# help deciding



## ankledeep (25 Apr 2012)

getting a table saw...what gets your vote

charnwood W650

record TS250RS with RH ext table and squaring table

or

Axminster MJ12-1600 with ext and squaring table

it really is a choice between these. much as I'd love to consider a pea green battle ship plated monster, firstly i havnt the time to fettle someone else's problem and perhaps more importantly I doubt my workshop floor would stand the weight 8-[ 

thanks for your input ...


----------



## ScouseKev (26 Apr 2012)

Deft T30.
Same as Laguna in the USA. Good vids on their site
first class saw. 
4hp motor.
any more info just ask me
cheers kev


----------



## ScouseKev (26 Apr 2012)

Ive just had a look at these 3 saws.

The record and axi are obviously superior to the charnwood.
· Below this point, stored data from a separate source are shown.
(* ===== verification/EsDocument.v ===== *)
(** * Documents of the index

    [packages/es/src/upsert.ts] and [write-targets.ts]: the conditional update that every
    projected document goes through, sent to the serving alias and, while an index is being
    rebuilt, to the new one as well; and [apps/pipeline-worker/src/index-retry.ts], which sends
    failed items again.  The scripts of the source run in Elasticsearch; they are functions on
    documents here.  The server itself is a class with the laws that its documentation gives
    ([DocLaws]), and [model_index] is a server that satisfies them. *)

From stdpp Require Import base option strings numbers gmap sorting list.
From Stdlib Require Import ZArith Lia.
From S2P Require Import Prelude JsString Json QueryBuilder.
Open Scope Z_scope.

(** ** Documents and scripts *)

(** [ctx._source]: the fields of a document. *)
Abbreviation Source := (gmap jstr json).
(** [_routing] and [_id]. *)
Abbreviation DocKey := (jstr * jstr)%type.

(** How a script ends: it has changed the source, it has set [ctx.op = 'noop'], or it threw. *)
Inductive script_end : Type := s_write (d : Source) | s_noop | s_error.
Abbreviation Script := (Source -> script_end).

(** A field of a source as Painless reads it: an absent one is [null]. *)
Definition field (d : Source) (k : jstr) : json := default JNull (d !! k).

(** ** The server *)

Record EsError : Type := mkEsError { ee_status : option Z; ee_type : option jstr; ee_reason : option jstr }.
Inductive UpdateReply : Type := re_created | re_updated | re_noop | re_error (e : EsError).
Record UpdateCall : Type := mkUpdate {
  uc_name : jstr; uc_key : DocKey; uc_script : Script; uc_upsert : option Source
}.

Class DocServer (S : Type) := {
  (** The index a name stands for, and the documents of an index. *)
  es_index : S -> jstr -> jstr;
  es_doc : S -> jstr -> DocKey -> option Source;
  (** [client.update], [client.bulk] of updates, [client.get] by name. *)
  es_update : UpdateCall -> S -> S * UpdateReply;
  es_bulk : list UpdateCall -> S -> S * result EsError (list UpdateReply);
  es_get : jstr -> DocKey -> S -> result EsError (option Source)
}.
(* ===== verification/EsProjection.v ===== *)
(** * Projections into documents

    The fields that their own modules write into the documents of the index:
    [packages/es/src/commit-links.ts] (the pull requests of a commit), [merge-number.ts] (the M
    number), [commit-metadata.ts] (the facts of git) and [sequence-projection.ts] (the number in
    the sequence).  Each script is a function on documents; around it the guards read before the
    write and the outcome the caller gets. *)

From stdpp Require Import base option strings numbers gmap sorting list.
From Stdlib Require Import ZArith Lia.
From S2P Require Import Prelude JsString Json QueryBuilder EsDocument.
Open Scope Z_scope.

Definition COMMIT_ALIAS : jstr := js "prs-commits".
Definition PR_ALIAS : jstr := js "prs-pull-requests".
(** [commitDocId], [pullRequestDocId] of the domain. *)
Definition commitDocId (repositoryId : Z) (commitSha : jstr) : jstr := js_of_Z repositoryId ++ js ":" ++ ascii_lower commitSha.
Definition pullRequestDocId (repositoryId prNumber : Z) : jstr := js_of_Z repositoryId ++ js ":" ++ js_of_Z prNumber.

Definition json_num (v : json) : option Z := match v with JNum n => Some n | _ => None end.
Definition or_null (v : option Z) : json := match v with Some n => JNum n | None => JNull end.
Definition text_or_null (v : option jstr) : json := match v with Some s => JStr s | None => JNull end.
Definition jdec (a b : json) : bool := bool_decide (a = b).

(** [cur != null && cur > params.x]; [None] when the comparison throws. *)
Definition newer (cur : json) (n : Z) : option bool :=
  match cur with JNull => Some false | JNum m => Some (n <? m) | _ => None end.

Section send.
Context {S : Type} `{DocServer S}.

(** An update without a document to create; the result of the response, or an exception. *)
Definition send_script (script : Script) (key : DocKey) (name : jstr) (s : S) : S * result EsError UpdateReply :=
  match es_update (mkUpdate name key script None) s with
  | (s, re_error e) => (s, Err e)
  | (s, r) => (s, Ok r)
  end.
Definition is_noop (r : UpdateReply) : bool := match r with re_noop => true | _ => false end.
(** [client.get] where 404 means that there is no document. *)
Definition get_source (name : jstr) (key : DocKey) (s : S) : result EsError (option Source) :=
  match es_get name key s with
  | Ok o => Ok o
  | Err e => if bool_decide (ee_status e = Some 404) then Ok None else Err e
  end.
End send.

(** ** The pull requests of a commit *)

Module CommitLinks.

Inductive CommitLinkState : Set := verified | partial.
Definition state_text (s : CommitLinkState) : jstr := match s with verified => js "verified" | partial => js "partial" end.
Record CommitLinkUpdate : Set := mkLinkUpdate {
  repositoryId : Z; commitSha : jstr; numbers : list Z; generation : Z; state : CommitLinkState
}.
Inductive CommitLinkOutcome : Set := updated | noop | stale | conflict | no_document.

Definition normalizeLinkNumbers (l : list Z) : list Z :=
  merge_sort Z.le (remove_dups (List.filter (fun v => is_safe_integer v && (0 <? v)) l)).
Definition numbers_in (v : json) : option (list Z) := match v with JArr l => mapM json_num l | _ => None end.
Definition sameNumbers (left : option (list Z)) (right : list Z) : bool :=
  match left with None => false | Some l => bool_decide (merge_sort Z.le l = right) end.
However for the price of the record or axi you can much much better. Look at the Xcalibur and don't rule out a used one.

Search them on this site, there is lots of info and if you want to see my Deft then just pm me as your not too far away in cheshire.

kev


----------



## mailee (26 Apr 2012)

As if you haven't got enough choices.....SIP cast iron jobbie. I have the 12" version and can't fault it. :wink:


----------



## ankledeep (26 Apr 2012)

umm...Perhaps i should have been a tad more specific on my *limitations*

weight
not more than 200 kilos ..250 at the absolute max, for two reasons....1. i dont trust my workshop floor (being a "summerhouse") since it is of the "suspended" variety i>e held up on steel pins placed about every meter or so ...quite substantial as to overall loading but i dont want to exceed any "spot " loading. 2... I got to lug said item into it and whilst not un familiar with lugging things that weigh silly amounts i'm not quite the tarzan I used to be, and there are shall we say terrain problems on the way to the workshop.

use..
have a specific need to cut 8 x 4 panels as well as the general ripping and cross cutting 

overall room....
well I got a 5m square workshop...but the saw aint the only thing in there, and i have the urge to fit in there too from time to time (hammer) 

price
well I got a budget, but it isnt too restrictive :shock: :mrgreen: (and SWMBO isnt in charge \/ )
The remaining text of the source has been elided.